Directions —
Go through the records below and report each line with "memory" in it.

(Dataset entries)
------------------------------------------------

(** C3. For a text with aggregate [cpu] lines and one well-formed line
    per CPU id 0..N-1 (among lines that do not begin with [cpu]), the
    parser returns a mapping with exactly N entries, whose keys are
    0..N-1 and whose values are the sums of the user, nice, system, irq,
    softirq and steal counters of the lines; idle, iowait and the guest
    counters are left out and the aggregate lines add no entry. *)
Theorem parse_proc_stat_per_cpu (lines : list stat_line) (N : nat) :
  Forall wf_stat_line lines ->
  Permutation (map fst (cpu_entries lines)) (map Z.of_nat (seq 0 N)) ->
  exists usage,
    parse_proc_stat (render_stat lines) = Ok usage
    /\ usage = cpu_entries lines
    /\ dict_len usage = Z.of_nat N
    /\ Permutation (dict_keys usage) (map Z.of_nat (seq 0 N))
    /\ forall cpu_id counters,
         In (CpuLine cpu_id counters) lines ->
         dict_get usage cpu_id
         = Some (nth 0 counters 0 + nth 1 counters 0 + nth 2 counters 0
                 + nth 5 counters 0 + nth 6 counters 0 + nth 7 counters 0).
Proof.
  intros Hwf Hperm.
  assert (Hnd : NoDup (map fst (cpu_entries lines))).
  { rewrite Hperm. apply NoDup_fmap; [intros x y Hxy; lia | apply NoDup_seq]. }
  exists (cpu_entries lines). split; [| split; [| split; [| split]]].
  - rewrite parse_proc_stat_render by exact Hwf.
    rewrite dict_of_pairs_fresh by exact Hnd. reflexivity.
  - reflexivity.
  - unfold dict_len. f_equal.
    rewrite <- (length_map fst), Hperm, length_map, length_seq. reflexivity.
  - exact Hperm.
  - intros cpu_id counters Hin. apply dict_get_In; [exact Hnd |].
    clear - Hin. induction lines as [| l lines IH]; [destruct Hin |].
    destruct Hin as [-> | Hin]; [left; reflexivity |].
    destruct l; simpl; auto.
Qed.

Lemma parse_proc_stat_per_cpu_witness :
  render_stat example_stat_lines = example_stat
  /\ exists usage,
      parse_proc_stat (render_stat example_stat_lines) = Ok usage
      /\ usage = [(0, 10 + 1 + 20 + 5 + 6 + 7); (1, 20 + 1 + 20 + 2 + 2 + 2)]
      /\ dict_len usage = 2.
Proof.
  split; [vm_compute; reflexivity |].
  destruct (parse_proc_stat_per_cpu example_stat_lines 2)
    as (usage & Hparse & Husage & Hlen & _).
  - repeat constructor; try (simpl; lia); try (vm_compute; reflexivity);
      intros H; vm_compute in H; intuition discriminate.
  - vm_compute. reflexivity.
  - exists usage. split; [exact Hparse |]. split; [exact Husage | exact Hlen].
Defined.

(** ** NUMA memory *)

(** C7, as worded, fails: the key is read from the line, not from the
    directory name.  The file of [node0] with a line for node 1 gives the
    free-memory mapping the key 1. *)
Lemma parse_node_meminfo_counterexample :
  parse_node_meminfo host_mislabelled_node = Ok ([(1, 4096)], [])
  /\ ~ keyed_by_directory host_mislabelled_node.
Proof.
  assert (H : parse_node_meminfo host_mislabelled_node = Ok ([(1, 4096)], []))
    by (vm_compute; reflexivity).
  split; [exact H |]. intros Hclaim.
  destruct (Hclaim _ _ 1 H) as (names & nodedir & Hnames & Hin & _ & Hint).
  - left. reflexivity.
  - injection Hnames as <-. destruct Hin as [<- | []].
    vm_compute in Hint. discriminate Hint.
Qed.

Lemma parse_node_meminfo_line_skip (st : dict Z Z * dict Z Z) (line : str) :
  contribution (py "MemFree:") line = None ->
  contribution (py "MemUsed:") line = None ->
  parse_node_meminfo_line st line = Ok st.
Proof.
  unfold contribution, parse_node_meminfo_line. destruct st as [f u].
  destruct (PyStr.split_ws line) as [| a [| s1 [| s2 [| s3 [| b [| c s]]]]]];
    try reflexivity.
  cbn [length Nat.eqb negb item nth_error bind]. intros Hf Hu.
  destruct (decide (s2 = py "MemFree:")); [discriminate Hf |].
  destruct (decide (s2 = py "MemUsed:")); [discriminate Hu |].
  reflexivity.
Qed.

------------------------------------------------

Task output —
(** ** NUMA memory *)
    free-memory mapping the key 1. *)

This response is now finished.